Definition take_next c st : rcu :=
  if list_empty st c LCurr && negb (list_empty st c LNext) then
    let st := list_append c LCurr LNext st in
    let st := upd_cpu c (λ p, Percpu (l_batch p) (wadd (l_batch p) 1) (lists p) (hazard p)) st in
    start_batch c RCU_PND st
  else st.

Definition hurry_if (check : bool) c st : rcu :=
  if check && negb (list_empty st c LCurr) && negb (list_empty st c LNext) &&
     ((2000 <? rl_count (get_list st c LNext)) || (2000 <? rl_count (get_list st c LCurr)))
  then hurry c st else st.

Definition update (check : bool) (fuel : nat) c st : option rcu :=
  let st := note_batch c st in
  let st := retire_curr c st in
  let st := take_next c st in
  let st := hurry_if check c st in
  if negb (list_empty st c LDone) then invoke_batch fuel c st else Some st.

(** ** The lists as sequences

    An open list ends in an element marked [In_use] (or linked to itself after
    it was queued twice in a row), a closed list is circular. *)

Fixpoint linked (f : elem → ptr) e (l : list elem) : Prop :=
  match l with [] => True | y :: l => f e = Ptr y ∧ linked f y l end.

Definition list_end w (h z : elem) (p : ptr) : Prop :=
  match w with LNext => p = In_use ∨ p = Ptr z | _ => p = Ptr h end.

Definition rep st (p : cpu_id * which) (l : list elem) : Prop :=
  let r := get_list st p.1 p.2 in
  match l with
  | [] => rl_head r = Null ∧ rl_tail r = Head p.1 p.2
  | x :: m =>
    rl_head r = Ptr x ∧ rl_tail r = NextOf (List.last m x) ∧
    linked (enext st) x m ∧ list_end p.2 x (List.last m x) (enext st (List.last m x))
  end.

(** The lists [ls] of all CPUs, those in [P] in good order, are disjoint; an
    element that is in none of them is unlinked, except the elements [X] of the
    batch under invocation, which are still linked to each other. *)
Record linv (P : cpu_id * which → Prop) (X : list elem) (ls : cpu_id * which → list elem) st : Prop := {
  li_nodup : ∀ p, NoDup (ls p);
  li_disj : ∀ p q e, e ∈ ls p → e ∈ ls q → p = q;
  li_rep : ∀ p, P p → rep st p (ls p);
  li_null : ∀ e, e ∉ X → (∀ p, e ∉ ls p) → enext st e = Null;
  li_out : ∀ e, e ∈ X → (∀ p, e ∉ ls p) ∧ ∃ y, enext st e = Ptr y;
}.

(** The fields outside the lists. *)
Definition same_sync st st' : Prop :=
  gstate st' = gstate st ∧ gcount st' = gcount st ∧
  ∀ c, l_batch (cpus st' c) = l_batch (cpus st c) ∧ c_batch (cpus st' c) = c_batch (cpus st c) ∧
       hazard (cpus st' c) = hazard (cpus st c).

#[local] Instance same_sync_preorder : PreOrder same_sync.
Proof.
  split; [by intros st; split|]. intros x y z (H1 & H2 & H3) (G1 & G2 & G3).
  split_and!; [congruence|congruence|]. intros c. destruct (H3 c) as (? & ? & ?), (G3 c) as (? & ? & ?).
  split_and!; congruence.
Qed.

Lemma linked_frame f f' x l : (∀ e, e ∈ x :: l → f' e = f e) → linked f x l → linked f' x l.
Proof.
  revert x. induction l as [|y l IH]; intros x Hf; simpl; [done|].
  intros [H1 H2]. split; [rewrite Hf by left; done|]. apply IH; [|done]. intros e He. apply Hf. by right.
Qed.

Lemma last_elem (x : elem) l : List.last l x ∈ x :: l.
Proof.
  destruct l as [|z l _] using rev_ind; [left|]. rewrite List.last_last. right. apply elem_of_app. right. left.
Qed.

Lemma rep_frame st st' p l :
  get_list st' p.1 p.2 = get_list st p.1 p.2 → (∀ e, e ∈ l → enext st' e = enext st e) →
  rep st p l → rep st' p l.
Proof.
  intros Hl Hf. unfold rep. rewrite Hl. destruct l as [|x m]; [done|].
  intros (H1 & H2 & H3 & H4). rewrite Hf by apply last_elem. split_and!; try done.
  by eapply linked_frame.
Qed.

Lemma linked_app f x l y m :
  linked f x (l ++ y :: m) ↔ linked f x l ∧ f (List.last l x) = Ptr y ∧ linked f y m.
Proof.
  revert x. induction l as [|z l IH]; intros x; [simpl; tauto|].
  change (List.last (z :: l) x) with (match l with [] => z | _ => List.last l x end).
  simpl. rewrite IH. replace (match l with [] => z | _ :: _ => List.last l x end) with (List.last l z); [tauto|].
  destruct l as [|a l _] using rev_ind; [done|]. rewrite !List.last_last. by destruct l.
Qed.

Lemma last_app_cons (x y : elem) l m : List.last (l ++ y :: m) x = List.last m y.
Proof.
  destruct m as [|z m _] using rev_ind; [apply List.last_last|].
  by rewrite app_comm_cons, app_assoc, !List.last_last.
Qed.

Lemma get_upd_list st c w f p :
  get_list (upd_list c w f st) p.1 p.2 =
    if decide (p = (c, w)) then f (get_list st c w) else get_list st p.1 p.2.
Proof.
  unfold get_list. simpl. destruct p as [c' w']. simpl. case_decide as Hp; simplify_eq.
  - by rewrite fn_lookup_insert; simpl; rewrite fn_lookup_insert.
  - destruct (decide (c = c')) as [->|]; [|by rewrite fn_lookup_insert_ne].
    rewrite fn_lookup_insert. simpl. rewrite fn_lookup_insert_ne; [done|]. congruence.
Qed.

Lemma get_done_upd st c f : get_list (upd_list c LNext f st) c LDone = get_list st c LDone.
Proof. pose proof (get_upd_list st c LNext f (c, LDone)) as H. by rewrite decide_False in H. Qed.

Lemma upd_list_sync st c w f : same_sync st (upd_list c w f st).
Proof.
  split_and!; [done|done|]. intros c'. simpl. destruct (decide (c = c')) as [->|];
    [by rewrite fn_lookup_insert|by rewrite fn_lookup_insert_ne].
Qed.

Lemma store_sync s x st : same_sync st (store s x st).
Proof. destruct s; [apply upd_list_sync|by split]. Qed.

Lemma rep_tail st c w l :
  rep st (c, w) l →
  rl_tail (get_list st c w) = match l with [] => Head c w | x :: m => NextOf (List.last m x) end.
Proof. unfold rep. simpl. destruct l; tauto. Qed.

(** Writing through the tail of list [l] of [(c, w)] changes its head or the
    link of its last element and nothing else. *)
Lemma store_tail_frame st c w l x :
  rep st (c, w) l →
  (∀ p, p ≠ (c, w) → get_list (store (rl_tail (get_list st c w)) x st) p.1 p.2 = get_list st p.1 p.2) ∧
  (∀ a, a ∉ l → enext (store (rl_tail (get_list st c w)) x st) a = enext st a).
Proof.
  intros ->%rep_tail. destruct l as [|h m]; simpl; split; try done.
  - intros p Hp. rewrite get_upd_list, decide_False by done. done.
  - intros a Ha. rewrite fn_lookup_insert_ne; [done|]. intros <-. apply Ha, last_elem.
Qed.

(** Redirecting the last link keeps the links before it. *)
Lemma linked_redirect f x m p :
  NoDup (x :: m) → linked f x m → linked (<[List.last m x := p]> f) x m.
Proof.
  destruct m as [|y m _] using rev_ind; intros Hnd; [done|]. rewrite List.last_last.
  rewrite app_comm_cons in Hnd. apply list.NoDup_app in Hnd as (_ & Hnd & _).
  assert (∀ a, a ∈ x :: m → a ≠ y) as Hne by (intros a Ha ->; apply (Hnd y Ha); left).
  rewrite !linked_app. intros (G1 & G2 & _). split_and!; [| |done].
  - eapply linked_frame; [|exact G1]. intros a Ha. rewrite fn_lookup_insert_ne; [done|]. by apply not_eq_sym, Hne.
  - rewrite fn_lookup_insert_ne; [done|]. apply not_eq_sym, Hne, last_elem.
Qed.

Definition replace_lists (ls : cpu_id * which → list elem) p (l : list elem) :
  cpu_id * which → list elem := <[p := l]> ls.

Lemma elem_replace ls p l q e :
  e ∈ replace_lists ls p l q → (q = p ∧ e ∈ l) ∨ (q ≠ p ∧ e ∈ ls q).
Proof.
  unfold replace_lists. destruct (decide (p = q)) as [->|];
    [rewrite fn_lookup_insert|rewrite fn_lookup_insert_ne by done]; auto.
Qed.

(** Element [e] marked in use and written through the tail of a list. *)
Lemma snoc_rep st c e l :
  rep st (c, LNext) l → NoDup l → e ∉ l →
  let st1 := upd_enext e In_use st in
  rep (upd_list c LNext (λ r, Rcu_list (rl_head r) (NextOf e) (wadd (rl_count r) 1))
        (store (rl_tail (get_list st1 c LNext)) (Ptr e) st1)) (c, LNext) (l ++ [e]).
Proof.
  intros HR Hnd He st1. change (get_list st1) with (get_list st). rewrite (rep_tail _ _ _ _ HR).
  unfold rep in *. simpl in HR. rewrite get_upd_list, decide_True by done. simpl.
  destruct l as [|x m]; simpl.
  - rewrite (get_upd_list st1 c LNext _ (c, LNext)), decide_True by done. simpl.
    rewrite fn_lookup_insert. tauto.
  - destruct HR as (H1 & _ & H3 & _). rewrite List.last_last. split_and!; [done|done| |].
    + apply linked_app. rewrite fn_lookup_insert. split_and!; [|done|done].
      apply linked_redirect; [done|]. eapply linked_frame; [|exact H3].
      intros a Ha. rewrite fn_lookup_insert_ne; [done|]. by intros <-.
    + rewrite fn_lookup_insert_ne, fn_lookup_insert; [by left|]. intros Hz.
      apply He. rewrite <-Hz. apply last_elem.
Qed.

Lemma list_enqueue_new P X ls c e st :
  linv P X ls st → P (c, LNext) → e ∉ X → (∀ p, e ∉ ls p) →
  ∃ st', list_enqueue c LNext e st = (true, st') ∧
    linv P X (replace_lists ls (c, LNext) (ls (c, LNext) ++ [e])) st' ∧
    same_sync st st' ∧ trace st' = trace st ∧
    get_list st' c LDone = get_list st c LDone ∧ (∀ a, a ∈ X → enext st' a = enext st a).
Proof.
  intros [L1 L2 L3 L4 L5] HP HX He. unfold list_enqueue. rewrite L4 by done. simpl.
  pose proof (L3 _ HP) as HR. set (st1 := upd_enext e In_use st).
  assert (rep st1 (c, LNext) (ls (c, LNext))) as HR1.
  { apply (rep_frame st); [done| |exact HR]. intros a Ha. simpl. rewrite fn_lookup_insert_ne; [done|].
    intros <-. by apply (He (c, LNext)). }
  pose proof (snoc_rep _ _ _ _ HR (L1 _) (He _)) as HR3. simpl in HR3. fold st1 in HR3.
  destruct (store_tail_frame st1 _ _ _ (Ptr e) HR1) as [Hget Hnext].
  set (st2 := store _ _ st1) in *. set (st3 := upd_list _ _ _ st2) in *.
  assert (∀ p, p ≠ (c, LNext) → get_list st3 p.1 p.2 = get_list st p.1 p.2) as Hget3.
  { intros p Hp. unfold st3. rewrite get_upd_list, decide_False by done. by apply Hget. }
  assert (∀ a, a ≠ e → a ∉ ls (c, LNext) → enext st3 a = enext st a) as Hnext3.
  { intros a Ha Hl. change (enext st3) with (enext st2). rewrite Hnext by done. simpl.
    by rewrite fn_lookup_insert_ne. }
  assert (∀ a, a ∈ X → enext st3 a = enext st a) as HX3.
  { intros a Ha. apply Hnext3; [by intros ->|]. by apply (L5 a Ha). }
  exists st3. split; [done|]. split; [|split_and!].
  - split.
    + intros p. unfold replace_lists. destruct (decide (p = (c, LNext))) as [->|]; [|by rewrite fn_lookup_insert_ne].
      rewrite fn_lookup_insert. apply list.NoDup_app. split_and!; [done| |apply NoDup_singleton].
      intros a Ha ->%list_elem_of_singleton. by apply (He (c, LNext)).
    + intros p q a [[-> Hp]|[Hpn Hp]]%elem_replace [[-> Hq]|[Hqn Hq]]%elem_replace; [done| | |by eapply L2].
      * apply elem_of_app in Hp as [Hp| ->%list_elem_of_singleton]; [by eapply L2|by destruct (He q)].
      * apply elem_of_app in Hq as [Hq| ->%list_elem_of_singleton]; [by eapply L2|by destruct (He p)].
    + intros p Hp. unfold replace_lists. destruct (decide (p = (c, LNext))) as [->|Hne].
      { by rewrite fn_lookup_insert. }
      rewrite fn_lookup_insert_ne by done. apply (rep_frame st); [by apply Hget3| |by apply L3].
      intros a Ha. apply Hnext3; [by intros ->; apply (He p)|]. intros Ha'. apply Hne. by eapply L2.
    + intros a HaX Ha. assert (a ≠ e ∧ ∀ p, a ∉ ls p) as [Hae Hal].
      { unfold replace_lists in Ha. split.
        - intros ->. apply (Ha (c, LNext)). rewrite fn_lookup_insert. apply elem_of_app. right. left.
        - intros p Hin. apply (Ha p). destruct (decide (p = (c, LNext))) as [->|];
            [rewrite fn_lookup_insert; apply elem_of_app; by left|by rewrite fn_lookup_insert_ne]. }
      rewrite Hnext3 by done. by apply L4.
    + intros a Ha. destruct (L5 a Ha) as [Hal [y Hy]]. split; [|exists y; by rewrite HX3].
      intros p [[-> Hp]|[_ Hp]]%elem_replace; [|by apply (Hal p)].
      apply elem_of_app in Hp as [Hp|Hp%list_elem_of_singleton]; [by apply (Hal (c, LNext))|by subst].
  - etransitivity; [|apply upd_list_sync]. etransitivity; [|apply store_sync]. by split.
  - unfold st3, st2. by destruct (rl_tail _).
  - by apply (Hget3 (c, LDone)).
  - done.
Qed.

Lemma linked_next f x m a : linked f x m → a ∈ x :: m → a ≠ List.last m x → ∃ y, f a = Ptr y.
Proof.
  intros Hl (l1 & l2 & Heq)%list_elem_of_split Hne. destruct l1 as [|z l1]; simplify_eq/=.
  - destruct l2 as [|y l2]; [done|]. destruct Hl. eauto.
  - rewrite last_app_cons in Hne. apply linked_app in Hl as (_ & _ & Hl).
    destruct l2 as [|y l2]; [done|]. destruct Hl. eauto.
Qed.

(** An element of a list that is not marked [In_use] is linked; one that is so
    marked is the last of an open list. *)
Lemma rep_enext st p l a :
  rep st p l → a ∈ l →
  (∃ y, enext st a = Ptr y) ∨
  (enext st a = In_use ∧ p.2 = LNext ∧ rl_tail (get_list st p.1 p.2) = NextOf a).
Proof.
  unfold rep. destruct l as [|x m]; [by intros _ ?%elem_of_nil|].
  intros (_ & Ht & Hl & He) Ha. destruct (decide (a = List.last m x)) as [->|Hne].
  - destruct p as [c w]; simpl in *. destruct w; simpl in He; eauto. destruct He; eauto.
  - left. by eapply linked_next.
Qed.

Required work
The string to find is "open"; copy every line of the listing that has it.

Output for this task
    An open list ends in an element marked [In_use] (or linked to itself after
    marked is the last of an open list. *)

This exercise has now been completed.